Shrewd defense attorneys can usually spot these cruisers by their level of effort. But this is becoming increasingly more difficult as the involvement of paralegals is spiraling, and the volume of paperwork growing in proportion. Frankly, I prefer speaking with paralegals about many things: Earning a small fraction of what their bosses do, they can afford to hold still. And given their increasing amounts of substantive responsibility, they are usually more able to get their attorney’s attention than a mere expert.
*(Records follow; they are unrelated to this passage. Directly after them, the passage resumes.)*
(** ** [host-legacy] *)
Definition server {A} (m : stm X bytes A) : cm (A + bytes) := host (out m).
Definition kill : cm () := λ w, (Term (State (h_modules (t_host w)) (h_instances (t_host w)) (h_thread (t_host w)) (srv_kill (h_x (t_host w))))
                                   (t_stdout w) (t_stderr w), Ok ()).
Definition wait : cm () := λ w, (Term (State (h_modules (t_host w)) (h_instances (t_host w)) (h_thread (t_host w)) (srv_wait (h_x (t_host w))))
                                   (t_stdout w) (t_stderr w), Ok ()).
Definition abandon {A} (d : bytes) : cm A := _ ← eprintln (Diag d); _ ← kill; stm_err 1.
Definition server_args (module_args : list bytes) : list bytes :=
  [str "compile"] ++ module_args ++ [str "--jit-server"; str "--allow-all"; str "--target-type=tc"].
Fixpoint legacy_calls (targets : list bytes) : cm () :=
  match targets with
  | [] => mret ()
  | target :: targets =>
      w ← server (srv_write (str "call " ++ target ++ [LF]));
      match w with
      | inr _ => stm_lift Panic
      | inl _ =>
          r ← server srv_read_line;
          match r with
          | inl [] => mret ()
          | inr e => eprintln (Diag (str "modhost: read error: " ++ e))
          | inl result_line =>
              let result := trim result_line in
              match strip_prefix (str "RESULT ") result with
              | Some val => _ ← println (Line (target ++ str ": " ++ val)); legacy_calls targets
              | None =>
                  if starts_with (str "ERROR ") result then abandon (str "modhost: " ++ result)
                  else _ ← eprintln (Diag (str "modhost: unexpected output: " ++ result)); legacy_calls targets
              end
          end
      end
  end.
Definition spawn_jit_server (austral_path : bytes) (module_args call_args : list bytes) : cm () :=
  child ← server (srv_spawn austral_path (server_args module_args));
  match child with
  | inr e => _ ← eprintln (Diag (str "modhost: failed to spawn austral: " ++ e)); stm_err 1
  | inl _ =>
      ready ← server srv_read_line;
      match ready with
      | inr e => abandon (str "modhost: failed to read from austral: " ++ e)
      | inl ready_line =>
          if starts_with (str "READY") ready_line then
            _ ← legacy_calls call_args;
            _ ← server (srv_write (str "exit" ++ [LF]));
            wait
          else abandon (str "modhost: unexpected output from austral: " ++ ready_line)
      end
  end.
(** Before the first [--] and after it; later ones are dropped. *)
Fixpoint split_args (seen : bool) (args : list bytes) : list bytes * list bytes :=
  match args with
  | [] => ([], [])
  | a :: args =>
      if bool_decide (a = str "--") then split_args true args
      else let '(m, c) := split_args seen args in if seen then (m, a :: c) else (a :: m, c)
  end.

(** ** The dispatcher *)
Definition print_usage (p : bytes → cm ()) : cm () := _ ← p USAGE_AUTHORIZE; _ ← p USAGE_HOST; p USAGE_LEGACY.
Definition fail_usage (u : bytes) : cm () := _ ← eprintln (Diag u); stm_err 2.
Definition asks_help (a : bytes) : bool := bool_decide (a = str "--help") || bool_decide (a = str "-h").
Fixpoint before_dashes (args : list bytes) : list bytes :=
  match args with [] => [] | a :: args => if bool_decide (a = str "--") then [] else a :: before_dashes args end.
Definition run (args : list bytes) : cm () :=
  match before_dashes args with
  | [] => stm_lift Panic
  | _ :: pre =>
      if existsb asks_help pre then print_usage (λ u, println (Line u))
      else match args with
      | _ :: sub :: rest =>
          if bool_decide (sub = str "authorize") then
            let js := bool_decide (str "--json" ∈ rest) in
            match filter (λ t, t ≠ str "--json") rest with
            | [manifest; principal; symbol] => cmd_authorize manifest principal symbol js
            | _ => fail_usage USAGE_AUTHORIZE
            end
          else if bool_decide (sub = str "host") then
            match rest with dir :: opts => cmd_host dir opts | [] => fail_usage USAGE_HOST end
          else if bool_decide (sub = str "host-legacy") then
            match rest with
            | austral_path :: ((_ :: _) as rest) =>
                match split_args false rest with
                | ([], _) => fail_usage (str "modhost: no module sources provided")
                | (module_args, call_args) => spawn_jit_server austral_path module_args call_args
                end
            | _ => fail_usage USAGE_LEGACY
            end
          else _ ← print_usage (λ u, eprintln (Diag u)); stm_err 2
      | _ => _ ← print_usage (λ u, eprintln (Diag u)); stm_err 2
      end
  end.
(** The exit code. *)
Definition main (args : list bytes) (w : term) : term * res Empty_set Z :=
  match run args w with (w, Ok _) => (w, Ok 0) | (w, Err code) => (w, Ok code) | (w, Panic) => (w, Panic) end.
End modhost.
End Modhost.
Except where potential damages are enormous, FASD is also common to many defendants’ attorneys since they are paid only an hourly rate (and thus, are deprived of hysterical and surrealistic motivation), and since many carriers ration their efforts like jewels. I am constantly surprised by defendants’ counsel who never bother to interview their clients’ staff.
The Seven Deadliest Sins
As Washington lobbyists say, “In a democracy, you get what you deserve, and you deserve what you get.” This is also true for parties in a lawsuit who fail to notice when their attorneys commit the Seven Deadliest Sins.
Even where defendants have limited control over their counsel, they must observe their counsel’s conduct, effort and style carefully. Judging simply by the results is an illusion that eventually catches up to you – usually in a really big case. Particularly in civil lawsuits, do-overs are rare – largely because most attorneys dread appeals more than skin disease. All the marbles go into a single basket. Particularly as a single lawsuit is often one too many, this is not necessarily a bad thing. But only if one watches the basket.